The Narendra Modi government has had a pretty dubious track record of estimating and calculating India’s economic growth, and the pandemic may make things worse.
For a government that made several tweaks to its economic growth numbers in the past two financial years—and frequently missed projections—this year has come with an additional challenge. The government is likely to have struggled with data collection, particularly during April and May when the country was under lockdown to curtail Covid-19, said Sumit Shekhar, associate economist at Mumbai-based brokerage firm, Ambit Capital.
Economists are pretty certain the government will trim its initial estimates for India’s gross domestic product (GDP) growth for this financial year—just like it did for 2019 and 2020. On May 4, news reports claimed that the government has estimated India’s GDP to expand 2-3% in the year ending March 2021.
But post the pandemic outbreak, the situation is so uncertain that even India’s central bank has not been able to quantify the deceleration of the GDP. All that the Reserve Bank of India’s (RBI) monetary policy committee has said so far is that the economic growth will be in “negative zone” (pdf) during the current financial year.
This lack of clarity over India’s growth projections can be a major hurdle for companies that are dealing with one of the worst economic slumps, and for the government itself, as a lot of the policy decisions hinge on these estimates.
“Whichever way the revisions go, given the heightened uncertainties on various fronts, the revisions are likely to be larger than usual, which will be problematic for business planning and policy-making,” said professor Rupa Chanda, RBI chair professor of economics at the Indian Institute of Management, Bangalore (IIM-B).
For nearly half a decade, India’s GDP numbers have been marred in controversies even as prime minister Modi extensively projected the country—at home and abroad—as the fastest-growing economy in the world.
To support this opinion, Modi and his ministers tinkered with the GDP calculation method in 2015 by changing the base year. The government included a controversial data set, which had never been used before, in its calculation of the country’s GDP.
Last year, between April and December, the government flipped its GDP growth estimates for the financial year 2020 multiple times.
India also missed the government’s growth projections by a large margin in the financial year 2020.
In July 2019, finance minister Nirmala Sitaraman had said India’s GDP would grow by 8-8.5% during the year, but according to the data released by the government on May 29, the country’s economic growth was at a meager 4.2%. The impact of the Covid-19 lockdown was felt for just one week of March and hence it can’t be used as an excuse.
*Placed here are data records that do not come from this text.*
(* ===== verification/ServiceMessages.v ===== *)
(** * The messages of the compaction service (rocksdb [db/compaction/compaction_service_job.cc],
    [table/table_properties.cc])

    The job description that the database sends and the result that comes back, with
    all nested structs, as their tables describe them.  A field that is in no table
    is not transported: it is read back as the receiver's default. *)
From S2P Require Import Prelude CppString Slice Coding OptionText OptionTypes OptionLaws.
Local Open Scope Z_scope.

(** A field of a record. *)
Notation lens f := (mkField f (λ v s, s <| f := v |>)).

Module Input.
Record CompactionServiceInput := mkInput {
  cf_name : bytes; snapshots : list Z; input_files : list bytes; output_level : Z; db_id : bytes; has_begin : bool; begin_ : bytes; has_end : bool; end_ : bytes;
  options_file_number : Z }.
#[global] Instance CompactionServiceInput_settable : Settable CompactionServiceInput := λ s, mkInput (cf_name s) (snapshots s) (input_files s) (output_level s) (db_id s) (has_begin s) (begin_ s) (has_end s) (end_ s) (options_file_number s).
Definition new : CompactionServiceInput := mkInput [] [] [] 0 [] false [] false [] 0.
Definition fields : list (described CompactionServiceInput) :=
  [single "cf_name" kEncodedString (lens cf_name); vector_of "snapshots" kUInt64T 0 (lens snapshots); vector_of "input_files" kEncodedString [] (lens input_files);
   single "output_level" kInt (lens output_level); single "db_id" kEncodedString (lens db_id); single "has_begin" kBoolean (lens has_begin);
   single "begin" kEncodedString (lens begin_); single "has_end" kBoolean (lens has_end); single "end" kEncodedString (lens end_);
   single "options_file_number" kUInt64T (lens options_file_number)].
Definition cs_input_type_info : Table CompactionServiceInput := table_of fields.
End Input.

Module Props.
Record TableProperties := mkProps {
  orig_file_number : Z; data_size : Z; uncompressed_data_size : Z; index_size : Z; index_partitions : Z; top_level_index_size : Z; index_key_is_user_key : Z;
  index_value_is_delta_encoded : Z; udi_is_primary_index : Z; filter_size : Z; raw_key_size : Z; raw_value_size : Z; num_data_blocks : Z;
  num_data_blocks_compression_rejected : Z; num_data_blocks_compression_bypassed : Z; num_uniform_blocks : Z; num_entries : Z; num_filter_entries : Z; num_deletions : Z;
  num_merge_operands : Z; num_range_deletions : Z; format_version : Z; fixed_key_len : Z; column_family_id : Z; creation_time : Z; oldest_key_time : Z;
  newest_key_time : Z; file_creation_time : Z; slow_compression_estimated_data_size : Z; fast_compression_estimated_data_size : Z;
  external_sst_file_global_seqno_offset : Z; tail_start_offset : Z; user_defined_timestamps_persisted : Z; key_largest_seqno : Z; key_smallest_seqno : Z;
  data_block_restart_interval : Z; index_block_restart_interval : Z; separate_key_value_in_data_block : Z; db_id : bytes; db_session_id : bytes; db_host_id : bytes;
  column_family_name : bytes; filter_policy_name : bytes; comparator_name : bytes; merge_operator_name : bytes; prefix_extractor_name : bytes;
  property_collectors_names : bytes; compression_name : bytes; compression_options : bytes; seqno_to_time_mapping : bytes; user_collected_properties : gmap bytes bytes;
  readable_properties : gmap bytes bytes }.
#[global] Instance TableProperties_settable : Settable TableProperties := λ s, mkProps (orig_file_number s) (data_size s) (uncompressed_data_size s) (index_size s) (index_partitions s) (top_level_index_size s) (index_key_is_user_key s) (index_value_is_delta_encoded s) (udi_is_primary_index s) (filter_size s) (raw_key_size s) (raw_value_size s) (num_data_blocks s) (num_data_blocks_compression_rejected s) (num_data_blocks_compression_bypassed s) (num_uniform_blocks s) (num_entries s) (num_filter_entries s) (num_deletions s) (num_merge_operands s) (num_range_deletions s) (format_version s) (fixed_key_len s) (column_family_id s) (creation_time s) (oldest_key_time s) (newest_key_time s) (file_creation_time s) (slow_compression_estimated_data_size s) (fast_compression_estimated_data_size s) (external_sst_file_global_seqno_offset s) (tail_start_offset s) (user_defined_timestamps_persisted s) (key_largest_seqno s) (key_smallest_seqno s) (data_block_restart_interval s) (index_block_restart_interval s) (separate_key_value_in_data_block s) (db_id s) (db_session_id s) (db_host_id s) (column_family_name s) (filter_policy_name s) (comparator_name s) (merge_operator_name s) (prefix_extractor_name s) (property_collectors_names s) (compression_name s) (compression_options s) (seqno_to_time_mapping s) (user_collected_properties s) (readable_properties s).
Definition fields : list (described TableProperties) :=
  [single "orig_file_number" kUInt64T (lens orig_file_number); single "data_size" kUInt64T (lens data_size);
   single "uncompressed_data_size" kUInt64T (lens uncompressed_data_size); single "index_size" kUInt64T (lens index_size);
   single "index_partitions" kUInt64T (lens index_partitions); single "top_level_index_size" kUInt64T (lens top_level_index_size);
   single "index_key_is_user_key" kUInt64T (lens index_key_is_user_key); single "index_value_is_delta_encoded" kUInt64T (lens index_value_is_delta_encoded);
   single "udi_is_primary_index" kUInt64T (lens udi_is_primary_index); single "filter_size" kUInt64T (lens filter_size);
   single "raw_key_size" kUInt64T (lens raw_key_size); single "raw_value_size" kUInt64T (lens raw_value_size); single "num_data_blocks" kUInt64T (lens num_data_blocks);
   single "num_data_blocks_compression_rejected" kUInt64T (lens num_data_blocks_compression_rejected);
   single "num_data_blocks_compression_bypassed" kUInt64T (lens num_data_blocks_compression_bypassed); single "num_uniform_blocks" kUInt64T (lens num_uniform_blocks);
   single "num_entries" kUInt64T (lens num_entries); single "num_filter_entries" kUInt64T (lens num_filter_entries);
   single "num_deletions" kUInt64T (lens num_deletions); single "num_merge_operands" kUInt64T (lens num_merge_operands);
   single "num_range_deletions" kUInt64T (lens num_range_deletions); single "format_version" kUInt64T (lens format_version);
   single "fixed_key_len" kUInt64T (lens fixed_key_len); single "column_family_id" kUInt64T (lens column_family_id);
   single "creation_time" kUInt64T (lens creation_time); single "oldest_key_time" kUInt64T (lens oldest_key_time);
   single "newest_key_time" kUInt64T (lens newest_key_time); single "file_creation_time" kUInt64T (lens file_creation_time);
   single "slow_compression_estimated_data_size" kUInt64T (lens slow_compression_estimated_data_size);
   single "fast_compression_estimated_data_size" kUInt64T (lens fast_compression_estimated_data_size);
   single "external_sst_file_global_seqno_offset" kUInt64T (lens external_sst_file_global_seqno_offset); single "tail_start_offset" kUInt64T (lens tail_start_offset);
   single "user_defined_timestamps_persisted" kUInt64T (lens user_defined_timestamps_persisted); single "key_largest_seqno" kUInt64T (lens key_largest_seqno);
   single "key_smallest_seqno" kUInt64T (lens key_smallest_seqno); single "data_block_restart_interval" kUInt64T (lens data_block_restart_interval);
   single "index_block_restart_interval" kUInt64T (lens index_block_restart_interval);
   single "separate_key_value_in_data_block" kUInt64T (lens separate_key_value_in_data_block); single "db_id" kEncodedString (lens db_id);
   single "db_session_id" kEncodedString (lens db_session_id); single "db_host_id" kEncodedString (lens db_host_id);
   single "column_family_name" kEncodedString (lens column_family_name); single "filter_policy_name" kEncodedString (lens filter_policy_name);
   single "comparator_name" kEncodedString (lens comparator_name); single "merge_operator_name" kEncodedString (lens merge_operator_name);
   single "prefix_extractor_name" kEncodedString (lens prefix_extractor_name); single "property_collectors_names" kEncodedString (lens property_collectors_names);
   single "compression_name" kEncodedString (lens compression_name); single "compression_options" kEncodedString (lens compression_options);
   single "seqno_to_time_mapping" kEncodedString (lens seqno_to_time_mapping); string_map "user_collected_properties" (lens user_collected_properties);
   string_map "readable_properties" (lens readable_properties)].
Definition table_properties_type_info : Table TableProperties := table_of fields.
Definition new : TableProperties :=
  mkProps 0 0 0 0 0 0 0 0 0 0 0 0 0 0 0 0 0 0 0 0 0 0 0 2147483647 0 0 0 0 0 0 0 0 1 (2 ^ 64 - 1) (2 ^ 64 - 1) 0 0 0 [] [] [] [] [] [] [] [] [] [] [] [] ∅ ∅.
End Props.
Also, this isn’t the first time when GDP figures fell significantly short of estimates.
This raises doubts about the Modi government’s sincerity to share honest estimates in the first place.
The Indian government has time and again been warned about the shortcoming of GDP projections. Criticism has even come from those who have earlier worked with Modi. For instance, last year, India’s former chief economic advisor Arvind Subramanian in a research paper noted that the country overestimated its GDP by 2.5% between 2011 and 2017.
The bumping up of GDP numbers might be good politics, but it’s surely bad economics.
Experts believe that frequently changing the GDP numbers hampers companies’ decision-making process and erodes business confidence over time.
For example, if a fast-moving consumer goods player believes that India’s consumption is set to drive economic growth, it will increase its capacity. Similarly, an infrastructure player will buy more machinery and equipment expecting that the higher GDP growth will lead to the initiation of more projects.
But if the reality doesn’t match up to the projections, these additional capacities and assets lie unused and can turn into liabilities.
“Frequent revisions and doubts over the quality of our economic data make it difficult for companies to plan their strategies,” said Chanda. “In this case, they would have made capex decisions based on a more optimistic growth projection, only to now find that the growth outlook is much worse and that they should have planned less capacity expansion.”
The frequent changes in projections, in fact, even cripple the government.
From borrowing to spending, many of the government’s decisions hinge on GDP projections and actual figures.
“Macro-economic indicators such as fiscal deficit and current account deficit are calculated as a ratio of nominal GDP. A frequent revision in the GDP data poses the question on policy decisions made using the old and inaccurate data,” Shekhar said.
A key issue with the government’s estimates is that it overestimates tax receipts and underestimates its expenditures, which renders the fiscal deficit target pointless, Chanda of IIM-B said.
In July 2019, India had set a fiscal deficit target of 3.3% of the GDP for the financial year ending March 2020, which it missed and finally settled for 4.6% due to a revenue shortfall.
“Repeated deviations from projected deficit targets, lead to increased borrowing,” Chanda said. “One has to discount the budget projections as a result. This casts doubt on the entire budgetary process and also complicates the task of inflation and interest rate management on the part of the RBI.”
In these tough economic times, such a “poor fiscal marksmanship” can cost India much more than it did in the previous years.